Forty Niner Stakes
- Class: Grade III
- Location: Belmont Park Elmont, New York, United States
- Inaugurated: 1980 (as Kelso Handicap at Aqueduct Racetrack)
- Race type: Thoroughbred – Flat racing
- Website: NYRA

Race information
- Distance: One mile
- Surface: Dirt
- Track: Left-handed
- Qualification: Three-year-olds and older
- Weight: Base weights with allowances: 4-year-olds and up: 126 lbs. 3-year-olds: 122 lbs.
- Purse: $175,000 (since 2025)

= Forty Niner Stakes =

The Forty Niner Stakes is a Grade III American Thoroughbred horse race for three-year-olds and older run over a distance of one mile (8 furlongs) on the dirt held annually in late October at Belmont Park in Elmont, New York. The event offers a purse of $175,000.

==History==

The event was originally named the Kelso Handicap in honor of Kelso, Allaire du Pont's five-time winner of American Horse of the Year honors. Kelso won the Jockey Club Gold Cup at Belmont Park five times (1960-1964) consecutively at the then distance of 2 miles on the dirt. Fittingly NYRA scheduled the inaugural running of the Kelso Handicap over two miles at Aqueduct on 23 October 1980. At the time the event was the only $100,000 two mile event on the dirt in the US. The former claimer Peat Moss won the inaugural event as a 24-1 longshot in a time of 3:243/5. Peat Moss would repeat his winning ways the following year carrying a high-weight of 126 pounds. The 1982 running would be the last time the event would be held at the marathon distance. In 1983 the event was not held.

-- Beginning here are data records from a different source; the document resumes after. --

(** The receiver [c] is a [*Client]: [None] is the nil pointer, whose fields
    cannot be read. *)
Definition makeRequest (c : option Client) (method endpoint : string) (body : list Z)
    (params : option (gmap string any)) (idempotencyKey : string) (w : World)
  : outcome (option (Response lib) * option error) * World :=
  let uri := BaseURL ++ endpoint in
  match NewRequest method uri body with
  | Err err => (Returns (None, Some err), w)
  | Ok req =>
    let '(generated, rand') :=
      if String.eqb idempotencyKey "" then uuid.NewString (rand w)
      else (Returns idempotencyKey, rand w) in
    let w := {| rand := rand'; sent := sent w |} in
    match generated with
    | Panics msg => (Panics msg, w)
    | Returns idempotencyKey =>
      let req :=
        if String.eqb method http.MethodPost then
          let h := http.Header_Set (http.Head req) "Content-Type" "application/json" in
          let h := http.Header_Set h "Idempotence-Key" idempotencyKey in
          http.with_Header req h
        else req in
      match c with
      | None =>
        (Panics "runtime error: invalid memory address or nil pointer dereference", w)
      | Some c =>
        let req := http.SetBasicAuth req (accountId c) (secretKey c) in
        let req :=
          match params with
          | Some params =>
            let q := Query lib (http.URL req) in
            let q := addParams q params in
            http.with_URL req (set_RawQuery lib (http.URL req) (Encode lib q))
          | None => req
          end in
        let w := {| rand := rand w; sent := (sent w ++ [req])%list |} in
        match Do lib req with
        | Err err => (Returns (None, Some err), w)
        | Ok resp => (Returns (Some resp, None), w)
        end
      end
    end
  end.

End Dispatch.

(** *** The operation handler and its test *)

(** The handler as [TestIdempotencyKey] uses it: it is made from a client
    and has the field [idempotencyKey]; the test reads no other field. *)
Record PaymentHandler : Type := {
  client : option Client;
  idempotencyKey : string;
}.

Definition with_idempotencyKey (p : PaymentHandler) (key : string) : PaymentHandler :=
  {| client := client p; idempotencyKey := key |}.

(** The handlers of a run.  A [*PaymentHandler] is the index of its handler
    in the store: two pointers to one handler share it, and a copy of a
    handler is another entry. *)
Abbreviation Heap := (list PaymentHandler).

Section Handler.

(** [NewPaymentHandler] and [SetIdempotencyKey] are declared in files of the
    package that are not among the sources; only their test is.  They are
    parameters here: each may read and update the store of handlers, and
    yields the handler it returns. *)
Variable NewPaymentHandler : option Client -> Heap -> nat * Heap.
Variable SetIdempotencyKey : nat -> string -> Heap -> nat * Heap.

(** [TestIdempotencyKey]: the messages the test reports through
    [t.Errorf]; it passes when there is none.  The handler returned by the
    first call of [SetIdempotencyKey] is dropped, as in the source; reading
    a field through a pointer that is not in the store panics. *)
Definition TestIdempotencyKey (rand : list Z) (h : Heap) : outcome (list string) :=
  match uuid.NewString rand with
  | (Panics msg, _) => Panics msg
  | (Returns key, _) =>
    let '(paymentHandler, h) := NewPaymentHandler None h in
    let '(_, h) := SetIdempotencyKey paymentHandler key h in
    match h !! paymentHandler with
    | None => Panics "runtime error: invalid memory address or nil pointer dereference"
    | Some x =>
      let e1 := if String.eqb (idempotencyKey x) key
                then ["Wrong behaviour of idempotency key: " ++ key] else [] in
      let e2 := if negb (String.eqb (idempotencyKey x) "")
                then ["Idempotency key must be set only for one request"] else [] in
      let h := <[paymentHandler := with_idempotencyKey x ""]> h in
      let '(returned, h) := SetIdempotencyKey paymentHandler key h in
      match h !! returned, h !! paymentHandler with
      | Some y, Some x =>
        let e3 := if negb (String.eqb (idempotencyKey y) key)
                  then ["Wrong behaviour of idempotency key: " ++ key] else [] in
        let e4 := if negb (String.eqb (idempotencyKey x) "")
                  then ["Idempotency key must be set only for one request"] else [] in
        Returns (e1 ++ e2 ++ e3 ++ e4)%list
      | _, _ => Panics "runtime error: invalid memory address or nil pointer dereference"
      end
    end
  end.

End Handler.

End yookassa.

(** ** Sample inputs *)

Module samples.
Import yoopayment yookassa.

(** Variant declarations with the fields [id], [saved] and [title] next to
    the discriminator. *)
Definition fields (V : Variant) : list Field :=
  [ {| Name := "id"; FKind := KString; GoType := "string" |};
    {| Name := "saved"; FKind := KBool; GoType := "bool" |};
    {| Name := "title"; FKind := KString; GoType := "string" |} ].

(** [{"type": "bank_card", "id": "pm-1", "saved": true}]. *)
Definition bank_card : gmap string any :=
  <["type" := AString "bank_card"]> (<["id" := AString "pm-1"]> (<["saved" := ABool true]> ∅)).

On 20 October 1984 the event was renewed as a 1 1/4 miles turf race on an all stakes card at Belmont Park which included the Jockey Club Gold Cup inheriting the classification status of Grade III from the Brighton Beach Handicap which became defunct with its last race on 24 August 1983.

In 1988 the event was shortened to one mile.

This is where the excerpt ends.